Bryan’s Four Key Strategies
We try to avoid crowded trades and over-owned assets. At the moment, given the weight of central bank liquidity, these are large cap equities and the plain vanilla bond markets, basically assets of all types that may be too easily accessed through ETFs (exchange traded fund) and retail mutual funds.
Invest in leverage loans
We’ve now reached the limits of monetary policy. So I think the world will gravitate towards fiscal policy where government will increase their spending in key areas such as infrastructure and healthcare. As a result, they are directly competing with the private sector for financing. So we are investing in leverage loans – which companies typically use to finance mergers and acquisitions, recapitalise the balance sheet or to refinance debt.
Senior, secured, bank loans is an area we favour. The floating rate nature of the coupons reduces duration substantially; that LIBOR has been climbing animates this feature of loans. The structural seniority of claim, most of these loans are first-lien secured, provide additional safety and higher recovery values in default. While these assets are not cheap, the structural seniority is not fully priced relative to their more common senior, unsecured claims.

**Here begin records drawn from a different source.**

(** Starting and stopping in any order, whichever other call fails, the agent is on
    the network exactly while the advertiser is started, and never twice. *)
Theorem registered_while_started ops manifest url port host :
  Forall op_fine ops →
  in_step (fold_left (λ s op, (adv_step op s).1) ops (new_advertiser manifest url port host, [])).
Proof.
  intros Hops. assert (Hi : in_step (new_advertiser manifest url port host, [])) by done.
  revert Hi. generalize (new_advertiser manifest url port host, @nil ServiceInfo).
  induction Hops as [|op ops Hop _ IH]; intros s Hs; [done|]. cbn. by apply IH, step_in_step.
Qed.

(** ** What a browse reports *)

Definition reports (d : DNSSDDiscovery) (b : browse_state) : Prop :=
  PyDict.wf (br_agents_by_name b)
  ∧ Forall (λ a, PyStr.truthy (ag_manifest_url a) = true) (br_collected b)
  ∧ br_added_calls b = (if ds_on_added d then br_collected b else [])
  ∧ (∀ a, a ∈ map snd (br_agents_by_name b) ∨ a ∈ br_removed_calls b → a ∈ br_collected b).

Lemma elem_of_set_values {V} (k : string) (v : V) d a : a ∈ map snd (PyDict.set k v d) → a = v ∨ a ∈ map snd d.
Proof.
  induction d as [|[k' v'] d IH]; cbn; [by rewrite list_elem_of_singleton; left|].
  case_decide; cbn; rewrite !elem_of_cons; intros [->|Ha]; eauto. destruct (IH Ha); eauto.
Qed.
Lemma elem_of_del_values {V} (k : string) (d : list (string * V)) a : a ∈ map snd (PyDict.del k d) → a ∈ map snd d.
Proof.
  induction d as [|[k' v'] d IH]; cbn; [done|]. case_decide; cbn; rewrite ?elem_of_cons; [by right|].
  intros [->|Ha]; eauto.
Qed.

Lemma handler_reports d c b : reports d b → reports d (handler d c b).1.
Proof.
  intros (Hw & Hf & Ha & Hi). unfold handler. destruct (ch_state c); [| |done].
  - destruct (_service_info_to_agent_info _ _ _) as [e|[agent|]]; [done| |done].
    destruct (PyStr.truthy (ag_manifest_url agent)) eqn:Ht; [|done]. unfold reports. cbn. split_and!.
    + by apply PyDict.wf_set.
    + apply Forall_app. auto.
    + rewrite Ha. by destruct (ds_on_added d).
    + intros x Hx. apply elem_of_app. rewrite list_elem_of_singleton. destruct Hx as [Hx|Hx]; [|eauto].
      apply elem_of_set_values in Hx as [->|Hx]; eauto.
  - destruct (PyDict.get (ch_name c) (br_agents_by_name b)) as [agent|] eqn:Hg; [|done]. unfold reports. cbn. split_and!; try done.
    + by apply PyDict.wf_del.
    + intros x [Hx|Hx]; [apply Hi; left; by eapply elem_of_del_values|].
      destruct (ds_on_removed d); [|eauto]. apply elem_of_app in Hx as [Hx|Hx%list_elem_of_singleton]; [eauto|].
      subst. apply Hi. left. apply PyDict.get_Some_elem in Hg. apply list_elem_of_fmap. by exists (ch_name c, agent).
Qed.

(** Whatever the browser reports: every agent that is returned has the address of a
    manifest, the callback for new agents saw exactly those that are returned, in
    their order, and the callback for agents that left saw only such agents. *)
Theorem browse_reports d changes :
  let b := browse_from d changes (mkBrowse [] [] [] []) in
  Forall (λ a, PyStr.truthy (ag_manifest_url a) = true) (_run_browse d changes)
  ∧ br_added_calls b = (if ds_on_added d then _run_browse d changes else [])
  ∧ (∀ a, a ∈ br_removed_calls b → a ∈ _run_browse d changes).
Proof.
  cbn zeta. unfold _run_browse. assert (H0 : reports d (mkBrowse [] [] [] [])).
  { split_and!; cbn; [constructor..|by destruct (ds_on_added d)|set_solver]. }
  assert (Hr : ∀ b, reports d b → reports d (browse_from d changes b)).
  { unfold browse_from. induction changes as [|c changes IH]; intros b Hb; cbn; [done|]. by apply IH, handler_reports. }
  destruct (Hr _ H0) as (_ & ? & ? & Hi). split_and!; eauto.
Qed.

(** ** Limits *)

(** After a registration that failed the advertiser counts as started: starting it
    again returns and registers nothing. *)
Lemma failed_register_stays_started i j a net e :
  ad_zeroconf a = false → in_register i = Some e → (∀ h, in_aton i h = true) → in_build i = None → in_open i = None →
  let '(s, r) := start i (a, net) in
  r = Raise e ∧ s.2 = net ∧ start j s = (s, Ret tt).
Proof.
  intros Hz Hr Ha Hb Ho. unfold start at 1. rewrite Hz.
  set (b := match ad_host a with Some _ => a | None => _ end).
  assert (Hh : is_Some (ad_host b)) by (subst b; destruct (ad_host a) eqn:E; [rewrite E|]; cbn; eauto).
  unfold _create_service_info. destruct Hh as [h ->]. by rewrite Ha, Hb, Ho, Hr.
Qed.

(** A TXT record carries `key=value` in at most 255 bytes; a value of 255 characters
    leaves no room for its key. *)
Lemma long_url_exceeds_record a : (String.length (ad_manifest_url a) >= 255)%nat →
  ∃ v, (TXT_KEY_MANIFEST_URL, v) ∈ _build_properties a ∧ String.length (TXT_KEY_MANIFEST_URL ++ "=" ++ v) = 268%nat.
Proof.
  intros Hl. exists (clip (ad_manifest_url a)). split; [unfold _build_properties; set_solver|].
  assert (Hc : String.length (clip (ad_manifest_url a)) = 255%nat).
  { unfold clip, _TXT_VALUE_MAX_LEN. revert Hl. generalize 255%nat. induction (ad_manifest_url a) as [|c s IH]; intros [|n] Hl; cbn in *; try done; [lia|].
    f_equal. apply IH. lia. }
  rewrite !length_append, Hc. done.
Qed.

(** A key that is not UTF-8 before the ones that are looked for hides an agent. *)
Lemma odd_key_hides_agent d name zc v rest addrs server port b :
  zc ASAP_SERVICE_TYPE name = Some (mkSeen (Some ((KeyBytes None, Some v) :: rest)) addrs server port) →
  handler d (mkChange ASAP_SERVICE_TYPE name Added zc) b = (b, Raise UnicodeDecodeError).
Proof. intros Hz. unfold handler, _service_info_to_agent_info. cbn. by rewrite Hz. Qed.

We see value not only in senior, floating rate loans, which are typically high-yield investments, but also in structures which offer credit enhancement and transform these claims into investment-grade securities. The investment-grade CLO market has some of the features of loans but is securitised and eligible to sit in a UCITS (Undertakings for Collective Investment in Transferable Securities) structure while benefiting from further structural seniority.
Put money in trade finance funds
We invest in trade finance funds. The trade finance opportunity exists as the banking industry consolidates, and as a consequence of scarcer capital and the need to optimise bank balance sheets. Trade finance is more efficiently housed in a non-bank structure as banks may not fully recognise the risk mitigation in the capital treatment of trade finance loans.